━━ EXERCISE INPUT ━━

(* ===== verification/CoordScaling.v ===== *)
(** * Scaling of one coordinator ([scripts/coordinator_scaling_*.py],
      [scripts/run_coordinator_scaling.py])

    The metrics file of a run becomes a measurement, the measurements of the repetitions an
    aggregate per device count, and the aggregates a summary with an assessment of
    saturation.  [json.loads], which fails with a message, and [str] of a value that is no
    string are parameters. *)

From Stdlib Require Import Ascii.
From S2P Require Import Prelude PyDict PyStr PyFloat FloatOrder PyJson Scaling PlotSchema.

(** ** The [statistics] module *)

(** [sorted] on floats; without NaN every stable sort gives this order *)
Definition fsorted (l : list float) : list float := sort_by (fun x y => negb (flt y x)) l.

(** [statistics.median] *)
Definition median (l : list float) : outcome float :=
  let data := fsorted l in
  let n := length data in
  match n with
  | O => Raise (ValueError "no median for empty data")
  | _ =>
      if Nat.odd n then of_option (IndexError "list index out of range") (data !! (n / 2)%nat)
      else match data !! (n / 2 - 1)%nat, data !! (n / 2)%nat with
           | Some x, Some y => fdiv (fadd x y) (f_of_Z 2)
           | _, _ => Raise (IndexError "list index out of range")
           end
  end.

(** [statistics.mean] of floats: the exact sum, divided by their number and rounded once;
    when some are not finite, the float sum of these, divided *)
Definition mean (l : list float) : outcome float :=
  match l with
  | [] => Raise (ValueError "mean requires at least one data point")
  | _ =>
      let n := Z.of_nat (length l) in
      if forallb is_finite l
      then int_truediv (foldl (fun s x => s + fval x) 0 l) (n * one)
      else fdiv (foldl fadd fzero (filter (fun x => is_finite x = false) l)) (f_of_Z n)
  end.

(** [statistics.mean] of integers: an integer when the quotient is one *)
Definition mean_int (l : list Z) : outcome json :=
  match l with
  | [] => Raise (ValueError "mean requires at least one data point")
  | _ =>
      let n := Z.of_nat (length l) in
      let s := sum_list l in
      if s mod n =? 0 then Ret (JInt (s / n)) else x ← int_truediv s n; Ret (JFloat x)
  end.

(** ** A run ([coordinator_scaling_analysis.py]) *)

Record RunMeasurement : Type := mk_measured {
  iteration_runtime_seconds : option float;
  peak_cpu_percent : option float;
  median_cpu_percent : option float;
  peak_rss_bytes : option Z;
  peak_nic_tx : option float;
  median_nic_tx : option float;
  peak_nic_rx : option float;
  median_nic_rx : option float;
  phase_counts : pydict string Z;
  phase_durations : pydict string float;
  error : option string;
  warnings : list string;
}.

Definition empty_measurement (error : string) (warnings : list string) : RunMeasurement :=
  mk_measured None None None None None None None None [] [] (Some error) warnings.

(** [text.splitlines()], of a text whose newlines are translated *)
Definition is_line_break (c : ascii) : bool :=
  let n := N_of_ascii c in ((n =? 11) || (n =? 12) || ((28 <=? n) && (n <=? 30)))%N.
Definition splitlines (s : string) : list string :=
  file_lines (map_str (fun c => if is_line_break c then "010"%char else c) (universal_newlines s)).

Section runs.
Context (loads : string -> json + string) (str_other : json -> string).

(** [str] *)
Definition str (j : json) : string := match j with JStr s => s | _ => str_other j end.

(** The lines that are not blank, with their numbers *)
Definition numbered_lines (text : string) : list (Z * string) :=
  filter (fun p => negb (is_empty (strip p.2)) = true)
    (imap (fun i line => (Z.of_nat i + 1, line)) (splitlines text)).

(** The records and the warnings, or the message of a malformed line that is not the last *)
Fixpoint read_records (lines : list (Z * string)) : list json * list string + string :=
  match lines with
  | [] => inl ([], [])
  | (number, line) :: rest =>
      match loads line with
      | inl record =>
          match read_records rest with
          | inl (records, warnings) => inl (record :: records, warnings)
          | inr e => inr e
          end
      | inr msg =>
          match rest with
          | [] => inl ([], ["trailing partial metrics JSONL record at line " +:+ str_of_Z number
                            +:+ ": " +:+ msg])
          | _ => inr ("malformed metrics JSONL at line " +:+ str_of_Z number +:+ ": " +:+ msg)
          end
      end
  end%string.

(** [record.get(key, default)] *)
Definition get_or (key : string) (default : json) (record : json) : outcome json :=
  match record with
  | JObj d => Ret (dict_get_default key default d)
  | _ => Raise (AttributeError "object has no attribute 'get'")
  end.

Definition has_type (name : string) (record : json) : outcome bool :=
  t ← get_or "record_type" JNull record;
  Ret match t with JStr s => String.eqb s name | _ => false end.

(** [j > 0] *)
Definition positive_number (j : json) : outcome bool :=
  match j with
  | JBool b => Ret b
  | JInt z => Ret (0 <? z)
  | JFloat x => Ret (flt fzero x)
  | _ => Raise (TypeError "'>' not supported between instances")
  end.

(** [sample.get("phase_counts", {}).get("iteration_total", 0) > 0] *)
Definition is_measured (sample : json) : outcome bool :=
  counts ← get_or "phase_counts" (JObj []) sample;
  n ← get_or "iteration_total" (JInt 0) counts;
  positive_number n.

(** [[x for x in l if p(x)]] *)
Fixpoint filterO {A} (p : A -> outcome bool) (l : list A) : outcome (list A) :=
  match l with
  | [] => Ret []
  | x :: l =>
      match p x with
      | Ret b => xs ← filterO p l; Ret (if (b : bool) then x :: xs else xs)
      | Raise e => Raise e
      end
  end.

Definition terminal_text (terminal : json) : outcome string :=
  t ← json_item "error_type" terminal; m ← json_item "error_message" terminal;
  Ret (str t +:+ ": " +:+ str m).

(** [{name: convert(v) for name, v in final[key].items()}] *)
Definition converted_items {V} (convert : json -> outcome V) (key : string) (final : json) :
    outcome (pydict string V) :=
  d ← json_item key final;
  match d with
  | JObj d => mapO (fun kv => v ← convert kv.2; Ret (kv.1, v)) d
  | _ => Raise (AttributeError "object has no attribute 'items'")
  end.

(** [float(sample[key])] of every sample *)
Definition values_of (key : string) (measured : list json) : outcome (list float) :=
  mapO (float_item key) measured.

Definition peak_of (key : string) (measured : list json) : outcome float :=
  l ← values_of key measured; max_of l.
Definition median_of (key : string) (measured : list json) : outcome float :=
  l ← values_of key measured; median l.

(** The measurement from the samples with an iteration, the last of which is [final] *)
Definition measure (measured : list json) (final : json) (error : outcome (option string))
    (warnings : list string) : outcome RunMeasurement :=
  counts ← converted_items py_int "phase_counts" final;
  durations ← converted_items py_float "phase_durations_seconds" final;
  let n := dict_get_default "iteration_total"%string 0 counts in
  let total := dict_get_default "iteration_total"%string fzero durations in
  error ← error;
  runtime ← (if 0 <? n then f ← float_of_int n; x ← fdiv total f; Ret (Some x) else Ret None);
  peak_cpu ← peak_of "process_cpu_percent" measured;
  median_cpu ← median_of "process_cpu_percent" measured;
  rss ← mapO (fun s => v ← json_item "rss_bytes" s; py_int v) measured;
  rss ← of_option (ValueError "max() arg is an empty sequence") (max_list rss);
  peak_tx ← peak_of "nic_tx_bytes_per_sec" measured;
  median_tx ← median_of "nic_tx_bytes_per_sec" measured;
  peak_rx ← peak_of "nic_rx_bytes_per_sec" measured;
  median_rx ← median_of "nic_rx_bytes_per_sec" measured;
  Ret (mk_measured runtime (Some peak_cpu) (Some median_cpu) (Some rss) (Some peak_tx)
         (Some median_tx) (Some peak_rx) (Some median_rx) counts durations error warnings).

(** What is made of the records *)
Definition of_records (records : list json) (warnings : list string) : outcome RunMeasurement :=
  terminal_errors ← filterO (has_type "terminal_error") records;
  samples ← filterO (has_type "sample") records;
  measured ← filterO is_measured samples;
  match last measured with
  | None =>
      match last terminal_errors with
      | Some terminal => e ← terminal_text terminal; Ret (empty_measurement e warnings)
      | None => Ret (empty_measurement "no measured iteration samples" warnings)
      end
  | Some final =>
      measure measured final
        match last terminal_errors with
        | Some terminal => e ← terminal_text terminal; Ret (Some e)
        | None => Ret None
        end warnings
  end.

Definition parse_metrics_jsonl (text : string) : outcome RunMeasurement :=
  match read_records (numbered_lines text) with
  | inr message => Ret (empty_measurement message [])
  | inl (records, warnings) => of_records records warnings
  end.
End runs.

(** ** The repetitions of a device count *)

Record ScalingAggregate : Type := mk_aggregate {
  a_device_count : Z;
  a_repetitions : Z;
  a_successful_repetitions : Z;
  a_iteration_runtime_seconds : option float;
  a_peak_cpu_percent : option float;
  a_median_cpu_percent : option float;
  a_peak_rss_bytes : option Z;
  a_peak_nic_tx : option float;
  a_median_nic_tx : option float;
  a_peak_nic_rx : option float;
  a_median_nic_rx : option float;
  a_phase_counts : pydict string json;
  a_phase_durations : pydict string float;
}.

Definition mean_present (values : list (option float)) : outcome (option float) :=
  match omap id values with
  | [] => Ret None
  | present => m ← mean present; Ret (Some m)
  end.

(** [max] of a list that may hold [None] *)
Definition max_step (best : option float) (x : option float) : outcome (option float) :=
  match best, x with
  | Some b, Some x => Ret (Some (fmax b x))
  | _, _ => Raise (TypeError "'>' not supported between instances")
  end.
Definition max_values (l : list (option float)) : outcome (option float) :=
  match l with [] => Ret None | x :: l => foldO max_step l x end.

━━━

**INSTRUCTIONS FOR THE TASK**
Determine the number of lines in the records that include the string "fsorted", and respond with that number only.

**OUTPUT OF THE EXERCISE**
2